Researchers envision a future in which airplanes in flight share sensor data across an “internet of airplanes” to improve safety and efficiency. But when nodes in the network move at the speed of flight, realizing that vision requires a data sharing framework adapted to the challenges and needs of the environment.
With a three-year $325,000 grant from the National Science Foundation, Rensselaer Polytechnic Institutecomputer scientists Stacy Patterson and Carlos Varela have teamed up to develop a prototype framework, the “Virtual Sky” platform, to fuse and analyze flight sensor data correctly, reliably, and quickly. Virtual Sky would serve as a model extension of the Federal Aviation Administration’s Next Generation Air Transportation System, a sweeping modernization of the National Airspace System that includes greater use of computer and satellite systems in air traffic elements like communication, navigation, weather, information management, and tracking.
“We see Virtual Sky as an infrastructure, and like the infrastructure of the internet, it will have basic protocols, and basic ways to transmit data, on top of which applications will be built,” Varela said.
Although some elements of air traffic have already transitioned to “NextGen” systems, a surprising amount of the information shared between airplanes depends on radio transmissions between pilots, and pilot observations, leaving much room for improvement.
The challenge, Patterson said, is that an “internet of airplanes” is a dynamic environment, with airplanes moving in multiple dimensions, directions, and speeds, and with varying connectivity.
“Airplanes are not able to exchange information with other planes for long periods of time, so you have to make smart decisions about what information you’re going to send when you have that little window of opportunity,” Patterson said. “We also have to decide how to integrate the information to give pilots a unified view that says that these are the flight conditions around you based on all the information we have available.”

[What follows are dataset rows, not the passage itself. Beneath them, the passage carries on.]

(** Some change overwrites local index [j]. *)
Definition covered (cs : list MemorySliceChange) (j : Z) : Prop :=
  Exists (fun c => global_start c <= off + j < global_start c + zlen (change_data c)) cs.

Lemma rollback_heap_spec o cs l :
  0 <= off -> off + zlen d < U64 -> 0 <= o <= off ->
  Forall change_ok cs -> zlen d + (off - o) <= zlen l ->
  exists l', rollback_heap o l cs = Ok l' /\ zlen l' = zlen l /\
    (forall j, j < off - o -> zget l' j = zget l j) /\
    forall j, 0 <= j < zlen d ->
      zget l' (off - o + j) = zget d j \/
      (~ covered cs j /\ zget l' (off - o + j) = zget l (off - o + j)).
Proof.
  intros Ho Hd Hoo Hcs. revert l. induction Hcs as [|c cs Hc Hcs IH]; intros l Hl; cbn.
  { exists l. split_and!; try done. intros j Hj. right. split; [|done].
    unfold covered. rewrite Exists_nil. tauto. }
  destruct Hc as (Hs & Hlen & Hdat). pose proof (zlen_nonneg (change_data c)).
  pose proof (zlen_nonneg d).
  rewrite checked_sub_Some by lia. cbn. unfold copy_from_slice, saturating_add.
  rewrite Z.min_l by lia. case_if; [|lia]. cbn.
  set (l1 := zsplice l (global_start c - o) (change_data c)).
  assert (Hl1 : zlen l1 = zlen l) by (apply zlen_splice; lia).
  destruct (IH l1) as (l' & -> & Hl' & Hlow & Hd'); [lia|].
  assert (Hget : forall j, zget l1 j = if (global_start c - o <=? j) &&
    (j <? global_start c - o + zlen (change_data c))
    then zget (change_data c) (j - (global_start c - o)) else zget l j).
  { intros j. apply zget_splice; lia. }
  exists l'. split_and!; [done|lia| |].
  - intros j Hj. rewrite Hlow, Hget by lia. case_if; [lia|done].
  - intros j Hj. destruct (Hd' j Hj) as [?|[Hnc Hj']]; [by left|]. rewrite Hj', Hget.
    case_if.
    + left. rewrite Hdat by lia. f_equal. lia.
    + right. split; [|done]. unfold covered. rewrite Exists_cons. intros [?|?]; [lia|done].
Qed.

The project builds on the combined experience of the researchers. Varela, an associate professor of computer science, is a licensed pilot and a middleware architecture expert with extensive domain knowledge researching computer systems that monitor and detect faulty aircraft sensor readings. A system he developed in 2014 detects and corrects faulty airspeed readings, such as those that contributed to 2009 crash of Air France flight 447. Patterson, an assistant professor, is an expert in distributed algorithms, sensor networks, and the Internet of Things and has also been developing automobile sensor networks.
The prototype Virtual Sky platform will leverage a 2020 NextGen requirement that airplanes operating in certain locations, including Class A, B, and C airspaces, be equipped with Automatic Dependent Surveillance-Broadcast (ADS-B) transmitters. In anticipation of the requirement, many airplanes already carry ADS-B equipment, enabling them to exchange limited digital data, such as satellite-based position, altitude, heading, ground speed, and type of aircraft.
The new protocols and algorithms of the platform will use the ADS-B equipment to selectively share some of the massive amounts of sensor data – meteorological, mechanical, environmental – modern airplanes collect, providing airplanes in the same neighborhood with an accurate assessment of present conditions. The researchers will test the system with pilots on a flight simulator.
Ultimately, said Varela and Patterson, Virtual Sky is about giving pilots better information to make better decisions.
“In commercial aviation, humans will ultimately make the decision. But a computer can give a much faster and more accurate assessment of the current conditions, and that can help the humans in the situation make better decisions,” Varela said.